Journal of Medical Internet Research (May 2020)
User Experiences of an Internet-Based Stepped-Care Intervention for Individuals With Cancer and Concurrent Symptoms of Anxiety or Depression (the U-CARE AdultCan Trial): Qualitative Study
Abstract
BackgroundThe internet-based stepped-care intervention iCAN-DO, used in the multicenter randomized controlled trial AdultCan, was developed for adult patients undergoing treatment for cancer and concurrently experiencing anxiety or depressive symptoms. iCAN-DO aimed to decrease symptoms of anxiety or depression. Step 1 comprises access to a library with psychoeducational material and a peer-support section, as well as the possibility to pose questions to a nurse. Step 2 of the intervention offers treatment consisting of internet-based cognitive behavioral therapy (iCBT) to participants still experiencing anxiety or depression at 1, 4, or 7 months after inclusion.
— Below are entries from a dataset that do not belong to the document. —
Lemma size_str_to_int_strips prefix ms :
  chars_all (fun c => Ascii.eqb c "M") ms -> ms <> "" ->
  _size_str_to_int (prefix +:+ ms) =
    Spec.int_float_times_1048576 (rstrip "M" prefix).
Proof.
  intros Hms Hne. unfold _size_str_to_int, getitem_last.
  rewrite last_char_app by done.
  destruct (last_char_is_Some ms Hne) as [c Hc]. rewrite Hc.
  pose proof (last_char_chars_all _ _ _ Hms Hc) as HM. simpl.
  rewrite HM. simpl.
  by rewrite rstrip_app_in by (by apply chars_all_eqb_in).
Qed.

(** X1.  The suffix may be written any number of times: every trailing
    [M] is dropped before the number is read, so [prefix] followed by
    several [M] converts as [prefix] followed by one. *)
Theorem size_str_to_int_any_number_of_M (prefix ms : string) :
  chars_all (fun c => Ascii.eqb c "M") ms -> ms <> "" ->
  _size_str_to_int (prefix +:+ ms) = _size_str_to_int (prefix +:+ "M").
Proof.
  intros Hms Hne. rewrite (size_str_to_int_strips prefix ms) by done.
  rewrite (size_str_to_int_strips prefix "M"); [done | | done].
  by repeat constructor.
Qed.

Lemma size_str_to_int_any_number_of_M_witness :
  _size_str_to_int ("214.7" +:+ "MMM") = Ok 225129267.
Proof.
  rewrite (size_str_to_int_any_number_of_M "214.7" "MMM");
    [by vm_compute | by repeat constructor | discriminate].
Defined.

(** The exceptions of the conversion. *)
Lemma int_float_times_raises s e :
  Spec.int_float_times_1048576 s = Raise e ->
  e = ValueError None \/ e = OverflowError.
Proof.
  unfold Spec.int_float_times_1048576, float_mul_int.
  rewrite float_of_int_mebi. simpl.
  destruct (float_of_str s) as [x|e'] eqn:Hx; simpl.
  - destruct (float_mul x Spec.mebi) as [| | |]; simpl; try done;
      intros [= <-]; auto.
  - intros [= <-]. left. revert Hx. unfold float_of_str.
    repeat case_match; congruence.
Qed.

(** X2.  The exceptions of [_size_str_to_int].  The empty string gives
    [IndexError]; a last character other than [M] gives the [ValueError]
    that names it; after a last [M], what [float] cannot read and a NaN
    give a [ValueError] and an infinite product gives [OverflowError].
    Nothing else is raised. *)
Theorem size_str_to_int_raises (size : string) (e : exception) :
  _size_str_to_int size = Raise e ->
  (size = "" /\ e = IndexError) \/
  (exists c, last_char size = Some c /\ c <> "M"%char /\
     e = ValueError (Some ("Unsupported size suffix: " +:+ String c ""
                             +:+ " (" +:+ size +:+ ")"))) \/
  (last_char size = Some "M"%char /\
   Spec.int_float_times_1048576 (rstrip "M" size) = Raise e /\
   (e = ValueError None \/ e = OverflowError)).
Proof.
  unfold _size_str_to_int, getitem_last.
  destruct (last_char size) as [c|] eqn:Hlast; simpl.
  - destruct (Ascii.eqb_spec c "M") as [->|Hc]; simpl.
    + intros H. right. right. split; [done|]. split; [done|].
      by apply (int_float_times_raises (rstrip "M" size)).
    + intros [= <-]. right. left. by exists c.
  - intros [= <-]. left. split; [|done].
    destruct size as [|a s]; [done|].
    destruct (last_char_is_Some (String a s)) as [c Hc]; [done|].
    by rewrite Hc in Hlast.
Qed.

Lemma size_str_to_int_raises_witness :
  Spec.int_float_times_1048576 (rstrip "M" "1e999M") = Raise OverflowError.
Proof.
  assert (_size_str_to_int "1e999M" = Raise OverflowError) as H
    by (by vm_compute).
  destruct (size_str_to_int_raises "1e999M" OverflowError H)
    as [[Hs _]|[(c & Hc & Hne & _)|(_ & Hr & _)]].
  - discriminate Hs.
  - exfalso. apply Hne. by injection Hc as <-.
  - exact Hr.
Defined.

(** ** Signs *)

Lemma binary_round_aux_opp s m e l :
  binary_round_aux prec emax (negb s) m e l =
    SFopp (binary_round_aux prec emax s m e l).
Proof.
  unfold binary_round_aux.
  destruct (shr_fexp prec emax m e l) as [mrs' e'].
  destruct (shr_fexp prec emax _ e' loc_Exact) as [mrs'' e''].
  destruct (shr_m mrs''); [done | by case_match | done].
Qed.

Lemma nearest_double_opp p q :
  nearest_double true p q = SFopp (nearest_double false p q).
Proof.
  unfold nearest_double.
  destruct (SFdiv_core_binary prec emax p 0 q 0) as [[m e] l].
  apply (binary_round_aux_opp false).
Qed.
ObjectiveThe study aimed to explore user experiences of delivery, design, and structure of iCAN-DO from the perspective of people with cancer. MethodsWe studied user experiences by interviewing 15 informants individually: 10 women with breast cancer (67%), 4 men with prostate cancer (27%), and 1 man with colorectal cancer (7%) with a mean age 58.9 years (SD 8.9). The interviews focused on informants' perceptions of ease of use and of system design and structure. Informants had been included in iCAN-DO for at least 7 months. They were purposefully selected based on activity in Step 1, participation in iCBT (ie, Step 2), gender, and diagnosis. ResultsOf the 15 informants, 6 had been offered iCBT (40%). All informants used the internet on a daily basis, but 2 (13%) described themselves as very inexperienced computer users. The analysis revealed three subthemes, concerning how user experiences were affected by disease-specific factors and side effects (User experience in the context of cancer), technical problems (Technical struggles require patience and troubleshooting), and the structure and design of iCAN-DO (Appealing and usable, but rather simple). ConclusionsThe results indicate that user experiences were affected by informants’ life situations, the technical aspects and the design of iCAN-DO, and informants’ preferences. The results have generated some developments feasible to launch during the ongoing study, but if iCAN-DO is to be used beyond research interest, a greater level of tailoring of information, features, and design may be needed to improve user experiences. The use of recurrent questionnaires during the treatment period may highlight an individual’s health, but also function as a motivator showing improvements over time.